Barack Obama a beau avoir l’essentiel des grands médias américains de son côté, des réseaux d’agitateurs sociaux disséminés dans tout le pays à son service, et il a beau avoir démultiplié le nombre des assistés sociaux, il ne peut plus cacher ce qu’il est…

C’est, bien sûr, un idéologue manipulateur, mais c’est aussi un homme d’une arrogance rare, et son arrogance vient de lui exploser au visage. Les gens de son espèce risquent tôt ou tard de mener le combat de trop, et c’est ce qu’il vient de faire.

Obama, sans doute conseillé par divers fins tacticiens et spécialistes de la communication, a saisi le débat sur le relèvement du plafond de la dette du gouvernement fédéral comme un moyen de placer les Républi­cains en situation d’échec.

Ceux-ci, pensait-il, ne pourront pas l’emporter : ou bien ils accepteront le relèvement du plafond et accepteront aussi des mesures de rééquilibrage du budget comprenant des hausses d’impôts et des coupes dans les dépenses, ou bien ils feront courir le pays à la catastrophe.
Dès lors que les Républicains ne voudront pas faire courir le pays à la catastrophe, et permettre à Obama de les en blâmer, ce qui hypothéquerait leurs chances pour 2012, ils devront accepter des hausses d’impôts et des coupes budgétaires : les hausses d’impôts seront pour eux une façon de se renier, les coupes budgétaires les feront passer pour des gens sans cœur. Et Obama pourra dire qu’ils se renient et qu’ils sont des rapaces, membres d’une droite au service des milliardaires…
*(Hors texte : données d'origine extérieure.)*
(* ===== verification/BackendProofs.v ===== *)
(** * From bytes to a running module (backend.hpp)

    The composition of the parser, the linker and the execution context, and what
    it gives of a module that was accepted. *)
From S2P Require Import Prelude GuardedPtr Leb128 WasmStack Allocator Opcodes Types Validation Writers Parser ReaderProofs WriterLaws ParserSafety ModuleSafety ParserClaims LinearMemory ExecContext HostFunctions Softfloat Simd Interpreter Backend Fixtures ContextProofs InstanceProofs HostProofs FloatInstance Execution.

Lemma yields_wp {S A} (k : M S A) (s : S) (Q : A -> S -> Prop) :
  wp k Q (fun _ _ => True) s -> yields (run k s) (fun r => Q r.1 r.2).
Proof. unfold wp, yields, run. by destruct (k s) as [[a|e|w] s']. Qed.

Section Construction.
Context `{sys : Sys} {Hok : SysOk sys} {Hsucc : SysSucceeds sys} `{sf : Softfloat} (options : Opt.t).

Lemma finalize_yields m a :
  yields (finalize m a) (fun r => exists fs,
    r.1 = with_import_functions fs m /\ Z.of_nat (length fs) = Mod.get_imported_functions_size m).
Proof.
  unfold finalize. eapply yields_bind.
  { apply yields_wp with (Q := fun _ _ => True). unfold Growable.finalize.
    do 2 (apply wp_bind, wp_gets). destruct (negb _); [|by apply wp_ret].
    destruct (_ <? _); [|by apply wp_ret].
    apply wp_bind, wp_assertM; [intros _|done]. do 2 apply wp_bind, wp_modify.
    destruct (_ =? 0); [by apply wp_modify|by apply wp_ret]. }
  intros [u a'] _. eexists. split; [done|]. simpl. rewrite length_app, length_take, length_replicate.
  unfold Mod.get_imported_functions_size. lia.
Qed.

Lemma imports_are_functions n m :
  Forall (import_ok n) (imports m) -> Mod.get_imported_functions_size m = Z.of_nat (length (imports m)).
Proof.
  unfold Mod.get_imported_functions_size. intros H. f_equal.
  induction H as [|i l (t & _ & Hk & _) _ IH]; [done|]. rewrite filter_cons_True by done. simpl. by rewrite IH.
Qed.

(** The state a backend's own context starts from *)
Lemma valid_limits m : module_valid options m -> limits_ok m.
Proof.
  intros Hv. split.
  - intros mem mems Hm. destruct (mv_memories _ _ Hv) as [_ Hl]. rewrite Hm in Hl.
    inversion Hl as [|? ? [[Hi _] _]]; subst. unfold in_u. lia.
  - intros Hm. eapply Forall_impl; [|apply (mv_data _ _ Hv)]. intros s Hs. unfold data_segment_ok in Hs.
    destruct (ds_passive s); [done|]. by destruct (Hs eq_refl).
  - intros t ts Ht. destruct (mv_tables _ _ Hv) as [_ Hl]. rewrite Ht in Hl.
    inversion Hl as [|? ? [_ [Hi _]]]; subst. lia.
Qed.

Definition context_for (m : module) (wa : WasmAlloc.t) (depth pages : Z) : ctx :=
  set_globals (gl_init <$> globals m) (set_wasm_alloc wa (x_state (new_context m depth pages))).

Lemma wp_reset_new m wa depth pages :
  module_valid options m -> wasm_alloc_wf wa ->
  wp (ExecContext.reset m) (fun _ c' => fresh m (context_for m wa depth pages) c') (fun _ _ => True)
    (context_for m wa depth pages).
Proof.
  intros Hv Hwa. eapply wp_mono; [apply wp_reset| |done].
  - exact Hwa.
  - apply (WStack.make_wf _ initial_stack_size). unfold initial_stack_size. lia.
  - apply (WStack.make_wf _ (max_call_depth + 1)). unfold max_call_depth. lia.
  - simpl. lia.
  - by apply valid_limits.
  - by intros [] c' [_ Hf].
Qed.

Lemma reset_depth m : keeps _remaining_call_depth (ExecContext.reset m).
Proof. keep. Qed.

(** [import_functions] plays no part in the validity of a module. *)
Lemma valid_import_functions fs m : module_valid options m -> module_valid options (with_import_functions fs m).
Proof. intros []. by destruct m; split. Qed.

(** ** Construction *)
Context (regs : list (registration (M ctx unit))) (Hregs : Z.of_nat (length regs) <= 2 ^ 32).

(** A backend of the interpreter whose module is linked and whose context has been
    reset *)
Record ready (wa : WasmAlloc.t) (b : backend) : Prop := Ready {
  rd_valid : module_valid options (b_mod b);
  rd_linked : Forall2 (fun e x => exists f, function_at (register regs) x = Ret f /\ linked regs (b_mod b) e f)
                (imports (b_mod b)) (import_functions (b_mod b));
  rd_context : exists c, b_ctx b = Some (Context (Some (b_mod b)) c) /\
    fresh (b_mod b) (context_for (b_mod b) wa (choose_stack_limit options) (Opt.max_pages options)) c
}.

(** A backend made of the module [m] that was parsed *)
Definition made_of (m : module) (wa : WasmAlloc.t) (b : backend) : Prop :=
  exists fs c, b_mod b = with_import_functions fs m /\ b_ctx b = Some (Context (Some (b_mod b)) c) /\
    fresh (b_mod b) (context_for (b_mod b) wa (choose_stack_limit options) (Opt.max_pages options)) c /\
    _remaining_call_depth c = choose_stack_limit options.

Lemma prepare_yields m a wa :
  module_valid options m ->
  let b := Backend true m a (Some (new_context m (choose_stack_limit options) (Opt.max_pages options))) true true 0 0 in
  yields (prepare (Some (register regs)) (Some wa) b) (fun b' => exists fs,
    let m' := with_import_functions fs m in
    Forall2 (fun e x => exists f, function_at (register regs) x = Ret f /\ linked regs m' e f) (imports m) fs /\
    exists a', b' = Backend true m' a'
      (Some (Context (Some m') (context_for m' wa (choose_stack_limit options) (Opt.max_pages options)))) true true 0 0).
Proof.
  intros Hv b. unfold prepare, b. eapply yields_bind; [apply finalize_yields|].
  intros [m1 a1] (fs & Hm1 & Hlen). simpl in Hm1. subst m1.
  cbn [ctx_owns b_ctx b_mod memory_alloc mod_sharable initial_max_call_depth initial_max_pages or_UB] in *.
  eapply (yields_bind _ _ (fun x => x = Some (context_for m wa (choose_stack_limit options) (Opt.max_pages options))));
    [done|].
  intros x ->. eapply yields_bind.
  { instantiate (1 := fun m' => exists xs, m' = with_import_functions xs m /\
      Forall2 (fun e x => exists f, function_at (register regs) x = Ret f /\ linked regs m e f) (imports m) xs).
    assert (Hl : length fs = length (imports m)).
    { rewrite (imports_are_functions _ _ (mv_imports _ _ Hv)) in Hlen. lia. }
    pose proof (resolve_links regs (with_import_functions fs m) Hregs (mv_imports _ _ Hv) Hl) as Hr.
    unfold yields. destruct (resolve _ _); [|done|done]. destruct Hr as (xs & -> & Hr). by exists xs. }
  intros m' (xs & -> & Hx). exists xs. split; [exact Hx|]. by exists a1.
Qed.

Lemma construct_ready m a wa fuel :
  module_valid options m -> start m = uint32_max ->
  let b := Backend true m a (Some (new_context m (choose_stack_limit options) (Opt.max_pages options))) true true 0 0 in
  wasm_alloc_wf wa ->
  exists r b', construct (Some (register regs)) interpreter (Some wa) fuel b = Some (r, b') /\
    yields r (fun _ => ready wa b' /\ made_of m wa b').
Proof.
  intros Hv Hstart b Hwa. pose proof (prepare_yields m a wa Hv) as Hp. cbv zeta in Hp. fold b in Hp. unfold construct.
  destruct (prepare _ _ b) as [b1|e|w]; [|by eexists _, _; split; [reflexivity|]|done].
  destruct Hp as (fs & Hf & a' & ->). simpl ctx_owns. cbv iota. unfold initialize. simpl memory_alloc. cbv iota beta.
  unfold on_context. simpl b_ctx. cbv iota beta.
  pose proof (wp_reset_new (with_import_functions fs m) wa (choose_stack_limit options) (Opt.max_pages options)
    (valid_import_functions _ _ Hv) Hwa) as Hr. unfold wp in Hr.
  pose proof (reset_depth (with_import_functions fs m) (context_for (with_import_functions fs m) wa (choose_stack_limit options)
    (Opt.max_pages options))) as Hd.
  destruct (ExecContext.reset _ _) as [[u|e|w] c']; [|by eexists _, _; split; [reflexivity|]|done].
  unfold execute_start. simpl start. rewrite Hstart. eexists _, _. split; [reflexivity|].
  split; [split; [by apply valid_import_functions|exact Hf|by exists c']|]. exists fs, c'. by split_and!.
Qed.

Lemma backend_of_code_ready bs wa fuel :
  bytes bs -> wasm_alloc_wf wa ->
  (forall p, parse_module (W := BitcodeWriter.t) options bs empty_module Growable.empty = Ret p ->
     start (pr_mod p) = uint32_max) ->
  exists o, backend_of_code (W := BitcodeWriter.t) (Some (register regs)) interpreter bs (Some wa) options fuel = Some o /\
    yields o (fun b => ready wa b /\ exists p,
      parse_module (W := BitcodeWriter.t) options bs empty_module Growable.empty = Ret p /\ made_of (pr_mod p) wa b).
Proof.
  intros Hbs Hwa Hs. unfold backend_of_code, constructed.
  assert (Hp : yields (parse_module (W := BitcodeWriter.t) options bs empty_module Growable.empty)
    (fun p => module_valid options (pr_mod p))).
  { unfold parse_module. eapply yields_bind.
    - apply yields_wp with (Q := fun _ _ => True). unfold Growable.use_default_memory.
      apply wp_bind, wp_gets, wp_bind, wp_assertM; [intros _|done]. apply wp_bind, wp_assertM; [intros _|done].
      by apply wp_bind, wp_modify, wp_modify.
    - intros [u a] _. by apply parse_wasm_ok. }
  destruct (parse_module _ _ _ _) as [p|e|w]; [|by eexists; split; [reflexivity|]|done].
  destruct (construct_ready (pr_mod p) (pr_allocator p) wa fuel Hp (Hs _ eq_refl) Hwa) as (r & b & E & Hr).
  unfold with_new_context. simpl has_alloc. rewrite E. eexists. split; [reflexivity|].
  eapply yields_bind; [exact Hr|]. intros u [Hb Hm]. split; [exact Hb|by exists p].
Qed.
End Construction.

(** C9. A backend made of any bytes, any registry of host functions and any
    options: when the module has no start function, construction ends, and either
    throws or gives a backend whose module is valid, whose
    imports are bound to host functions of their names and types, and whose context
    has just been initialised from that module. *)
Theorem backend_construction `{sys : Sys} {Hok : SysOk sys} {Hsucc : SysSucceeds sys} `{sf : Softfloat}
    options (regs : list (registration (M ctx unit))) bs wa fuel :
  Z.of_nat (length regs) <= 2 ^ 32 -> bytes bs -> wasm_alloc_wf wa ->
  (forall p, parse_module (W := BitcodeWriter.t) options bs empty_module Growable.empty = Ret p ->
     start (pr_mod p) = uint32_max) ->
  let made := backend_of_code (W := BitcodeWriter.t) (Some (register regs)) interpreter bs (Some wa) options fuel in
  (exists b, made = Some (Ret b) /\ ready options regs wa b) \/ (exists e, made = Some (Throw e)).
Proof.
  intros Hregs Hbs Hwa Hs made.
  destruct (backend_of_code_ready options regs Hregs bs wa fuel Hbs Hwa Hs) as (o & E & Ho). fold made in E.
  rewrite E. destruct o as [b|e|w]; [left; destruct Ho|right|done]; eauto.
Qed.

(** ** Whole programs *)
#[local] Existing Instances linux reference_softfloat.

Definition header : list Z := [0; 0x61; 0x73; 0x6D; 1; 0; 0; 0].
Definition new_memory : WasmAlloc.t := WasmAlloc.Make (-1) ∅.

(** Construct a backend without host functions and call the function [f]. *)
Definition run_wasm (options : Opt.t) (bs : list Z) (f : Z) : option (outcome bool) :=
  match backend_of_code (W := BitcodeWriter.t) None interpreter bs (Some new_memory) options 1000 with
  | None => None
  | Some (Ret b) => fst <$> call_by_index None 1000 f [] b
  | Some (Throw e) => Some (Throw e)
  | Some (UB w) => Some (UB w)
  end.

(** [memory.init 0] in a module with a data count of 1 and no data section *)
Definition no_data_section : list Z :=
  header ++ [1; 4; 1; 0x60; 0; 0] ++ [3; 2; 1; 0] ++ [5; 3; 1; 0; 1] ++ [12; 1; 1] ++
  [10; 14; 1; 12; 0; 0x41; 0; 0x41; 0; 0x41; 0; 0xFC; 8; 0; 0; 0x0b].
(** [table.init 5] in a module without element segments *)
Definition no_such_segment : list Z :=
  header ++ [1; 4; 1; 0x60; 0; 0] ++ [3; 2; 1; 0] ++ [4; 4; 1; 0x70; 0; 1] ++
  [10; 14; 1; 12; 0; 0x41; 0; 0x41; 0; 0x41; 0; 0xFC; 12; 5; 0; 0x0b].
(** [i32.const 1; end; i64.const 5], two functions of type [() -> i32], the second
    [call 0; i32.eqz] *)
Definition code_after_end : list Z :=
  header ++ [1; 5; 1; 0x60; 0; 1; 0x7f] ++ [3; 3; 2; 0; 0] ++
  [10; 15; 2; 6; 0; 0x41; 1; 0x0b; 0x42; 5; 6; 0; 0x10; 0; 0x45; 0x0b; 1].
(** [call_indirect] at type [() -> i32] of a function of type [() -> i64] *)
Definition result_mismatch : list Z :=
  header ++ [1; 9; 2; 0x60; 0; 1; 0x7f; 0x60; 0; 1; 0x7e] ++ [3; 3; 2; 1; 0] ++ [4; 4; 1; 0x70; 0; 1] ++
  [9; 7; 1; 0; 0x41; 0; 0x0b; 1; 0] ++ [10; 15; 2; 4; 0; 0x42; 5; 0x0b; 8; 0; 0x41; 0; 0x11; 0; 0; 0x45; 0x0b].

(** Four modules that the parser accepts and whose execution has undefined
    behaviour: a data segment and an element segment that do not exist are indexed,
    and an operand of another type is read, after code behind the end of a function
    and after an indirect call at a type with another result. *)
Example accepted_modules_go_wrong :
  run_wasm default_options no_data_section 0 = Some (UB "data[x] out of range") /\
  run_wasm default_options no_such_segment 0 = Some (UB "elements[x] out of range") /\
  run_wasm eosio_options code_after_end 1 = Some (UB bad_variant) /\
  run_wasm default_options result_mismatch 1 = Some (UB bad_variant).
Proof. split_and!; vm_compute; reflexivity. Qed.

(** The module with every section but the start section, and its import *)
Definition no_start : list Z := take 58 Example.wasm ++ drop 61 Example.wasm.
Definition one_function : list (registration (M ctx unit)) :=
  [(([101], [102]), (create_function [] [] (fun _ => mret RVoid), function_types_provider None []))].

Lemma backend_construction_witness :
  exists b, backend_of_code (W := BitcodeWriter.t) (Some (register one_function)) interpreter no_start
      (Some new_memory) default_options 0 = Some (Ret b) /\
    ready default_options one_function new_memory b.
Proof.
  destruct (backend_construction default_options one_function no_start new_memory 0) as [H|[e H]].
  - simpl. lia.
  - by_compute.
  - vm_compute. split; congruence.
  - intros p Hp.
    assert (E : match parse_module (W := BitcodeWriter.t) default_options no_start empty_module Growable.empty with
      | Ret p => bool_decide (start (pr_mod p) = uint32_max) | _ => true end = true) by (vm_compute; reflexivity).
    rewrite Hp in E. by apply bool_decide_eq_true in E.
  - exact H.
  - exfalso. vm_compute in H. discriminate H.
Defined.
Rien ne s’est passé comme prévu. Les Républicains n’ont pas fait courir le pays à la catastrophe. Ils ont accepté, à contrecœur, le relèvement du plafond de la dette. Mais ils n’ont pas cédé sur les hausses d’impôts et ils sont parvenus à expliquer les coupes budgétaires de façon à ce qu’elles apparaissent indispensables. Ils ont souligné, de surcroît, les périls graves auquel le pays est confronté en raison des mesures prises depuis janvier 2009.

Obama, lui, a multiplié les interventions publiques et tenu des discours chaque jour plus grotesques, et plus irresponsables. Il a posé au matamore inflexible pour, quelques jours après, bat­tre en retraite et tenter de changer de sujet de conversation.
Au cours de ces huit jours, sa cote de popularité, déjà vacil­lante, s’est littéralement effondrée. Non seulement il s’est aliéné une large part des classes moyennes et des électeurs centristes qui ont découvert un homme que, semble-t-il, ils ne connaissaient pas, mais il s’est attiré aussi, en fin de processus, la colère d’une part importante de la gauche américaine, qui l’accuse désormais d’être une chiffe molle et un héros de carton-pâte.

À quinze mois de l’échéance, il est très difficile de voir comment Obama pourrait se redresser. Le peuple américain choisit les dirigeants qui lui paraissent avoir le sens du commandement. Oba­ma n’a jamais eu ce sens du commandement, mais il a réussi à faire croire qu’il l’avait. Il ne le fait désormais plus croire à grand monde.

Une élection présidentielle aux États-Unis se joue aussi, beaucoup, sur la situation économique. Celle-ci est désastreuse et risque fort de l’être plus encore dans les mois à venir. La perte du triple A, montrant une perte de confiance des financiers internationaux, ne va rien arranger, et confirme plutôt le discours alarmiste des Républi­cains.

Une élection présidentielle aux États-Unis se joue, enfin, sur l’image internationale du pays. En dehors d’un dernier carré de journalistes obamalâtres, il est très difficile de trouver quelqu’un qui pense qu’Obama a contribué positivement à l’image des États-Unis et a provoqué autre chose que des cataclysmes divers. Il ne serait, par contre, pas difficile de trouver des dictateurs prêts à dire qu’Oba­ma est un crétin.
Sauf erreur abyssale des Répu­blicains et choix d’un candidat nul par ces derniers, je pense qu’Obama vient de sceller son propre sort, et de pratiquer ce qu’on peut appeler un « suicide en direct ».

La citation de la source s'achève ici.